Transparansi Tak Jamin Bebas Indikasi Korupsi
Berita

Transparansi Tak Jamin Bebas Indikasi Korupsi

Indikasi korupsi harus semaksimal mungkin ditekan.

KAR
Bacaan 2 Menit
Mantan auditor Badan Pemeriksa Keuangan, Siswinarno. Foto: SGP
Mantan auditor Badan Pemeriksa Keuangan, Siswinarno. Foto: SGP

Banyak pejabat yang mengurusi pengadaan barang/jasa di instansi pemerintah terjerat perkara korupsi. Pada kenyataannya, tak semua pejabat yang terseret risiko korupsi berniat melakukan penyimpangan. Ada kemungkinan karena ketidakpahaman dan ketidaktahuan aturan tentang prosedur pengadaan barang/jasa. Padahal, pengadaan barang/jasa mengandung risiko pidana jika tak dijalankan sebagaimana mestinya.

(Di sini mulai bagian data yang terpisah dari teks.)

(* ===== verification/Bcache.v ===== *)
(** The block cache, [lib/bcache/bcache.c], over the block I/O layer.  A block is
    known by its index in the array; the lists hold indices. *)
From S2P Require Import Prelude Mem CString BlockDev ByteIo.
Local Open Scope Z_scope.

Module Bcache.
Import Mem BlockDev ByteIo.

Record bcache_block := MkBlock { blocknum : Z; ref_count : Z; is_dirty : bool; ptr : Z }.

Record bcache_stats := MkStats { hits : Z; depth : Z; misses : Z; reads : Z; writes : Z }.

Record bcache := MkCache {
  cache_block_size : Z;
  stats : bcache_stats;
  free_list : list nat;
  lru_list : list nat;
  blocks : list bcache_block;
}.

Record cstate (K : Type) := MkCs { cs_cache : bcache; cs_io : iostate K }.
Arguments MkCs {K}.
Arguments cs_cache {K}.
Arguments cs_io {K}.

Definition with_stats (f : bcache_stats -> bcache_stats) (c : bcache) : bcache :=
  MkCache (cache_block_size c) (f (stats c)) (free_list c) (lru_list c) (blocks c).
Definition with_free (l : list nat) (c : bcache) : bcache := MkCache (cache_block_size c) (stats c) l (lru_list c) (blocks c).
Definition with_lru (l : list nat) (c : bcache) : bcache := MkCache (cache_block_size c) (stats c) (free_list c) l (blocks c).
Definition with_block (i : nat) (f : bcache_block -> bcache_block) (c : bcache) : bcache :=
  MkCache (cache_block_size c) (stats c) (free_list c) (lru_list c) (alter f i (blocks c)).

Definition set_blocknum (n : Z) (b : bcache_block) : bcache_block := MkBlock n (ref_count b) (is_dirty b) (ptr b).
Definition set_ref (r : Z) (b : bcache_block) : bcache_block := MkBlock (blocknum b) r (is_dirty b) (ptr b).
Definition set_dirty (d : bool) (b : bcache_block) : bcache_block := MkBlock (blocknum b) (ref_count b) d (ptr b).

Definition count_hit (d : Z) (s : bcache_stats) : bcache_stats := MkStats (u32 (hits s + 1)) (u32 (depth s + d)) (misses s) (reads s) (writes s).
Definition count_miss (s : bcache_stats) : bcache_stats := MkStats (hits s) (depth s) (u32 (misses s + 1)) (reads s) (writes s).
Definition count_read (s : bcache_stats) : bcache_stats := MkStats (hits s) (depth s) (misses s) (u32 (reads s + 1)) (writes s).
Definition count_write (s : bcache_stats) : bcache_stats := MkStats (hits s) (depth s) (misses s) (reads s) (u32 (writes s + 1)).

Section bcache.
Context {K : Type} `{ByteIoOps K}.
Abbreviation C := (M (cstate K)).

Definition on_io {A} (m : M (iostate K) A) : C A := fun s =>
  match m (cs_io s) with Some (a, x) => Some (a, MkCs (cs_cache s) x) | None => None end.
Definition upd (f : bcache -> bcache) : C unit := modify (fun s => MkCs (f (cs_cache s)) (cs_io s)).
Definition the_block (i : nat) : C bcache_block := deref (fun s => blocks (cs_cache s) !! i).

(** [malloc] returned [ptrs] for the blocks; each is added at the head. *)
Definition bcache_create (block_size : Z) (ptrs : list Z) : bcache :=
  MkCache block_size (MkStats 0 0 0 0 0) (reverse (seq 0 (length ptrs))) [] ((fun p => MkBlock 0 0 false p) <$> ptrs).

Definition flush_block (i : nat) : C Z :=
  b ← the_block i;
  c ← gets cs_cache;
  rc ← on_io (bio_write (ptr b) (blocknum b * cache_block_size c) (cache_block_size c));
  if rc <? 0 then mret rc
  else
    _ ← upd (with_block i (set_dirty false));
    _ ← upd (with_stats count_write);
    mret 0.

(** To the tail of the list: most recently used. *)
Definition touch (i : nat) : C unit := upd (fun c => with_lru (filter (.≠ i) (lru_list c) ++ [i]) c).

Fixpoint find_walk (l : list nat) (num : Z) (d : Z) : C (option nat) :=
  match l with
  | [] => _ ← upd (with_stats count_miss); mret None
  | i :: l =>
      b ← the_block i;
      if blocknum b =? num then
        _ ← touch i;
        _ ← upd (with_stats (count_hit (u32 (d + 1))));
        mret (Some i)
      else find_walk l num (u32 (d + 1))
  end.

Definition find_block (num : Z) : C (option nat) := c ← gets cs_cache; find_walk (lru_list c) num 0.

Fixpoint alloc_walk (l : list nat) : C (option nat) :=
  match l with
  | [] => mret None
  | i :: l =>
      b ← the_block i;
      if ref_count b =? 0 then
        err ← (if is_dirty b then flush_block i else mret 0);
        if negb (err =? 0) then mret None
        else _ ← touch i; mret (Some i)
      else alloc_walk l
  end.

Definition alloc_block : C (option nat) :=
  c ← gets cs_cache;
  match free_list c with
  | i :: l =>
      _ ← upd (with_free l);
      _ ← upd (with_block i (set_ref 0));
      _ ← upd (fun c => with_lru (lru_list c ++ [i]) c);
      mret (Some i)
  | [] => alloc_walk (lru_list c)
  end.

(** When the read fails the code links the block into the free list while it is
    in the other one, which breaks both: a fault here. *)
Definition find_or_fill_block (num : Z) : C nat :=
  o ← find_block num;
  i ← match o with
      | Some i => mret i
      | None =>
          o ← alloc_block;
          i ← deref (fun _ => o);
          _ ← upd (with_block i (set_blocknum num));
          b ← the_block i;
          c ← gets cs_cache;
          err ← on_io (bio_read (ptr b) (num * cache_block_size c) (cache_block_size c));
          if err <? 0 then fault
          else _ ← upd (with_stats count_read); mret i
      end;
  b ← the_block i;
  _ ← assert_ (blocknum b =? num);
  mret i.

Definition bcache_read_block (buf num : Z) : C Z :=
  i ← find_or_fill_block num;
  b ← the_block i;
  c ← gets cs_cache;
  _ ← on_io (io_on_mem (CString.memcpy buf (ptr b) (cache_block_size c)));
  mret 0.

(** The status and the pointer stored through [ptr]. *)
Definition bcache_get_block (num : Z) : C (Z * Z) :=
  i ← find_or_fill_block num;
  b ← the_block i;
  _ ← upd (with_block i (set_ref (s32 (ref_count b + 1))));
  mret (0, ptr b).

Definition bcache_put_block (num : Z) : C Z :=
  o ← find_block num;
  i ← deref (fun _ => o);
  b ← the_block i;
  _ ← assert_ (0 <? ref_count b);
  _ ← upd (with_block i (set_ref (s32 (ref_count b - 1))));
  mret 0.

Definition bcache_mark_block_dirty (num : Z) : C Z :=
  o ← find_block num;
  match o with
  | None => mret (-1)
  | Some i => _ ← upd (with_block i (set_dirty true)); mret 0
  end.

Definition bcache_zero_block (num : Z) : C Z :=
  o ← find_block num;
  o ← match o with
      | Some i => mret (Some i)
      | None =>
          o ← alloc_block;
          match o with
          | None => mret None
          | Some i => _ ← upd (with_block i (set_blocknum num)); mret (Some i)
          end
      end;
  match o with
  | None => mret (-1)
  | Some i =>
      b ← the_block i;
      c ← gets cs_cache;
      _ ← on_io (io_on_mem (CString.memset (ptr b) 0 (cache_block_size c)));
      _ ← upd (with_block i (set_dirty true));
      mret 0
  end.

Fixpoint flush_walk (l : list nat) : C Z :=
  match l with
  | [] => mret 0
  | i :: l =>
      b ← the_block i;
      if is_dirty b then
        err ← flush_block i;
        if negb (err =? 0) then mret err else flush_walk l
      else flush_walk l
  end.

Definition bcache_flush : C Z := c ← gets cs_cache; flush_walk (lru_list c).

(** The blocks must not be in use; their memory is freed. *)
Fixpoint bcache_destroy (l : list bcache_block) : C unit :=
  match l with [] => mret tt | b :: l => _ ← assert_ (ref_count b =? 0); bcache_destroy l end.
End bcache.

End Bcache.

Mantan auditor Badan Pemeriksa Keuangan, Siswinarno, mengingatkan risiko pidana korupsi harus diminimalisasi para pejabat pembuat komitmen (PPK). Pengalamannya menjadi auditor selama 23tahun membawa kesimpulan, banyak hal sepele yang justru membuat pejabat tergelincir.

“Banyak auditor tidak paham hal pokok yang dilaporkan, seperti misalnya pembelian pesawat ataupun virus. Justru yang diperhatikan secara mendalam masalah honor. Seringkali, ternyata di situlah ditemukan keteledoran,” paparnya dalam workshop bertajuk Menghadapi Risiko Korupsi Dalam Pengadaan Barang dan Jasa Pemerintah yang diselenggarakan hukumonline di Jakarta, Selasa (19/11).

Pria yang kini berprofesi sebagai konsultan di bidang akuntasi keuangan ini mengungkapkan, apa yang ia sebut keteledoran itu terjadi karena ketidakpekaan PPK terhadap tindak pidana korupsi. Ia mencontohkan, masalah honor pengadaan barang dan jasa disebutkan di kontrak diberikan oleh penyedia jasa. Sekilas, terlihat sudah transparan karena diatur di dalam kontrak. Namun, ternyata hal itu termasuk korupsi karena memiliki indikasi konflik kepentingan.

“Jadi, sudah transparan bukan berarti bebas indikasi korupsi,” katanya.

Peraturan Presiden No. 70 Tahun 2012 membuka kemungkinan panitia penerima barang adalah pihak di luar instansi. Suswinarno menganalisis aturan tersebut bahwa sejak awal instansi menyediakan anggaran honor untuk pihak luar yang ditunjuk. Oleh sebab itu, ia menyarankan agar honor untuk pejabat internal penerima barang pun disiapkan instansi dalam bentuk anggaran.

“Kalau bekerjanya bisa lebih dari jam kantor, siapkan saja anggaran dengan penghitungan jam kerja,” ujarnya.

Selain itu, Suswinarno mengungkapkan agar para PPK yang mendapatkan ketentuan-ketentuan hukum multitafsir jangan sungkan berkonsultasi kepada BPK maupun Lembaga Kebijakan Pengadaan Barang dan Jasa Pemerintah. Menurutnya, dengan berkonsultasi instansi telah memindahkan risiko kepada pihak lain.